Question

In: Accounting

What are the advantages of evaluating projects using the net present value and internal rate of...

What are the advantages of evaluating projects using the net present value and internal rate of return methods instead of the payback and accounting rate of return methods?

Solutions

Expert Solution

The payback period strategy has some key shortcoming that the NPV technique does not. One is that the payback period method doesn't consider expansion and the expense of capital. It basically compares $1 today with $1 sooner or later, when in certainty the obtaining influence of cash decreases after some time. Another is that the payback period method overlooks all money streams past the time skyline - and those money streams might be considerable. Enormous moneymakers, all things considered, some of the time require a significant stretch of time to go ahead.
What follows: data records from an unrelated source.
(* ===== verification/Exchange.v ===== *)
(** * Exchange: the worker and the executor together

    The two services share the job queue and talk over HTTP with types of their
    own.  This file shows that the ends fit: the executor reads the envelope the
    worker writes, the worker recognises the receipts of its own attempts, both
    sides agree on which jobs may deliver, a refusal leaves nothing behind, and
    the queue's rules hold when both services work on it at once. *)

From S2P Require Import Prelude JsonStrict GoTime Db GoText GoDecode GoParseTime QueueTables ExecPayload ExecStore ExecServer.
From S2P Require ExecutorClient WorkerStore Worker.
Module W := ExecutorClient.

(** The year of an instant fits the four digits of the layouts. *)
Definition printable (t : Z) : Prop := 0 <= c_year (local_date (FixedZone 0) t) < 10000.

(** ** Envelopes *)

(** An envelope the worker can send: canonical identifiers, positive counters. *)
Record sendable (canonical_uuid : string -> bool) (e : W.Envelope) : Prop := {
  sn_version : W.ev_Version e = 1;
  sn_job : canonical_uuid (W.ev_JobID e) = true;
  sn_owner : canonical_uuid (W.ev_OwnerID e) = true;
  sn_generation : 1 <= W.ev_Generation e <= 2147483647;
  sn_attempt : 1 <= W.ev_AttemptGeneration e <= 2147483647;
  sn_deadline : printable (W.ev_DeadlineAt e);
}.

(** What the executor makes of it. *)
Definition received (sha256hex : string -> string) (e : W.Envelope) : Envelope :=
  let text := rfc3339nano (W.ev_DeadlineAt e) in
  MkEnvelope 1 (W.ev_JobID e) (W.ev_OwnerID e) (W.ev_Generation e) (W.ev_AttemptGeneration e) (W.ev_DeadlineAt e) text
    (sha256hex (marshal (canonical_envelope (W.ev_JobID e) (W.ev_OwnerID e) (W.ev_Generation e) (W.ev_AttemptGeneration e) text))).

Lemma positiveInt_itoa n : 1 <= n <= 2147483647 -> positiveInt (Some (JNum (itoa n))) = Ok n.
Proof.
  intros Hn. pose proof (rawInt_itoa n ltac:(lia)) as Hr. unfold rawInt in Hr. unfold positiveInt.
  destruct (ContainsAny (itoa n) ".eE+"); [done|]. rewrite Hr.
  rewrite (proj2 (Z.ltb_ge n 1)), (proj2 (Z.ltb_ge 2147483647 n)) by lia. done.
Qed.

(** Reading a body with the six members: the checks on their values. *)
Lemma parse_members canonical_uuid sha256hex n v j o g a d :
  n <= MaxEnvelopeBytes ->
  parseEnvelope canonical_uuid sha256hex (RawText n true (lex_of
    (JObj [("version", JNum v); ("job_id", JStr j); ("owner_id", JStr o); ("generation", JNum g);
           ("attempt_generation", JNum a); ("deadline_at", JStr d)])) AtEof) =
  (_ ← guard_err (negb (v =? "1")%string) ErrInvalidPayload;
   job ← canonicalUUIDValue canonical_uuid (Some (JStr j));
   owner ← canonicalUUIDValue canonical_uuid (Some (JStr o));
   generation ← positiveInt (Some (JNum g));
   attempt ← positiveInt (Some (JNum a));
   match parse_rfc3339nano d with
   | None => Err ErrInvalidPayload
   | Some deadline => Ok (MkEnvelope 1 job owner generation attempt deadline d
                            (sha256hex (marshal (canonical_envelope job owner generation attempt d))))
   end).
Proof.
  intros Hn. unfold parseEnvelope. cbn [rt_length rt_utf8 rt_lexemes rt_ending].
  rewrite (proj2 (Z.ltb_ge _ _)) by done. cbn [orb negb guard_err]. set (body := JObj _).
  assert (rejectDuplicateKeys (lex_of body) AtEof = Ok tt) as ->.
  { apply reject_execution_iff. split; [done|]. exists body. split; [done|]. unfold body. cbn [unique_keys map fst snd].
    split; [|done]. apply (bool_decide_eq_true _). by_eval. }
  pose proof (decode_next_document body [] AtEof) as Hdec. rewrite app_nil_r in Hdec. rewrite Hdec. reflexivity.
Qed.

Lemma parse_received canonical_uuid sha256hex e n :
  sendable canonical_uuid e -> n <= MaxEnvelopeBytes ->
  parseEnvelope canonical_uuid sha256hex (RawText n true (lex_of (W.envelope_json e)) AtEof) = Ok (received sha256hex e).
Proof.
  intros [Hv Hj Ho Hg Ha Hd] Hn. unfold W.envelope_json. rewrite parse_members by done. rewrite Hv.
  cbn [canonicalUUIDValue]. rewrite Hj, Ho, !positiveInt_itoa, parse_rfc3339nano_text by done. reflexivity.
Qed.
The net present value strategy assesses a capital task as far as its budgetary return over a particular era, though the restitution technique is worried about the time that will pass before an undertaking reimburses the organization's underlying venture. In contrast to the NPV technique, the payback method neglects to represent the time value of cash or undertaking hazard, yet rather expect every single monetary part of a venture will advance as arranged. Furthermore, the payback methid neglects to consider income after the payback period. The NPV and payback assess a venture in money related as opposed to speculation terms, which blocks thought of undertaking advantages, for example, access to new markets or the procurement of existing offices. Therefore, it might be fitting to assess ventures utilizing in excess of one capital-speculation assessment instrument.
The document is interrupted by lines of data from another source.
(** * Call-session orchestration engine: date resolver, business hours gate,
      tool-call handler, telephony bridge and booking routes.

    A shallow embedding of the JavaScript sources
      services/date-parser.js        (module [DateParser]),
      services/datetime.js           (module [Datetime]),
      services/hume-tool-handler.js  (module [ToolHandler]),
      services/twilio-hume-bridge.js (module [Bridge]),
      services/hume-conversation.js  (module [Conversation]),
      services/knowledge.js          (module [Knowledge], the chunks),
      the voice server               (modules [BusinessHours], [Server] and
                                      [PostCall]; [VoiceFlow] for the spoken
                                      flow of its version with the OpenAI
                                      intents)
    followed by the properties established about them.

    Conventions.
    - An instant is an integer number of milliseconds since the Unix epoch
      ([Z]).  A JavaScript [Date] and a luxon [DateTime] are [option Z]:
      [None] is the invalid date (time value NaN).  An ISO text of an
      instant is represented by that instant.
    - A JavaScript number that may be NaN is [option Z] as well.
    - Strings are byte strings; case folding and white space are the ASCII
      ones.
    - The external collaborators (chrono-node, luxon, Intl, fetch, the
      calendar API, the clock) are parameters of the functions that call
      them.  The modules [FixedOffset] and [Examples] give instances on
      which the sources are run.
    - Listeners and handlers run on the event loop, one at a time: a
      stateful component is a function from its state and an event to its
      new state and the effects it has. *)

From Stdlib Require Import ZArith List String Ascii Bool Lia DecimalString DecimalZ.
From stdpp Require Import base option list gmap strings.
Accounting Rate of return utilizes working benefit as opposed to money streams. Some capital speculations have high upkeep and support costs, which cut down benefit levels.

2. In contrast to NPV and IRR, it doesn't represent the time value of cash. By overlooking the time value of cash, the capital speculation under thought will seem to have a larger amount of return than what will happen as a general rule.


Related Solutions

What are the advantages of using net present value and internal rate of return methods to...
What are the advantages of using net present value and internal rate of return methods to evaluate capita budgeting decisions instead of the payback period?
Explain the relative advantages and disadvantages of the payback, net present value, and internal rate of...
Explain the relative advantages and disadvantages of the payback, net present value, and internal rate of return methods for evaluating capital budgeting projects. Which is the “best” method in your estimation and why?
Discuss the advantages and disadvantages of Net Present Value, Internal Rate of Return, & the Payback...
Discuss the advantages and disadvantages of Net Present Value, Internal Rate of Return, & the Payback Method. Is one better than the others?
For the following projects, compute the net present value, internal rate of return, and the profitability...
For the following projects, compute the net present value, internal rate of return, and the profitability index. Assume the required rate of return is 17% compounded annually. Project Initial Investment Cashflow at time 1 Cashflow at time 2 A 116,000 69,000 89,000 B 1,530 4,100 100 C 260,000 134,000 160,000 D 910 350 3,400 Assume no capital constrain exists and that the projects are not mutually exclusive. What is the net present value of Project A? What is the internal...
What is the relationship among present value, net present value, and internal rate of return? Is...
What is the relationship among present value, net present value, and internal rate of return? Is there a consistent relationship at all possible values for these measures?
What is the Net Present Value? What is the Internal Rate of Return? What is the...
What is the Net Present Value? What is the Internal Rate of Return? What is the Payback Period?
What is the internal rate of return, net present value with a 10% interest rate, and...
What is the internal rate of return, net present value with a 10% interest rate, and net present value with a 20% interest rate of this project. The cash flows are as follows: Year 0 - Initial investment - 20,000 (make sure to make investments negative values in Excel cash flow) Year 1 - 8,000 Year 2 - 8,000 Year 3 - 9,000 Year 4- 12,000 No value after year 4.
Internal rate of return and net present value are related in that: Internal rate of return...
Internal rate of return and net present value are related in that: Internal rate of return formed the basis for the eventual development of the net present value theory. Internal rate of return finds a discount rate that produces a net present value of zero. Net present value formed the basis for the eventual development of the internal rate of return theory. Net present value can only be used to evaluate irregular cash flows, whereas internal rate of return can...
What are the differences in the calculations of net present value and internal rate of return
What are the differences in the calculations of net present value and internal rate of return
What are the payback and NPV (net present value) methods of evaluating capital projects? Which is...
What are the payback and NPV (net present value) methods of evaluating capital projects? Which is considered the best evaluation method, and why is one better than the other?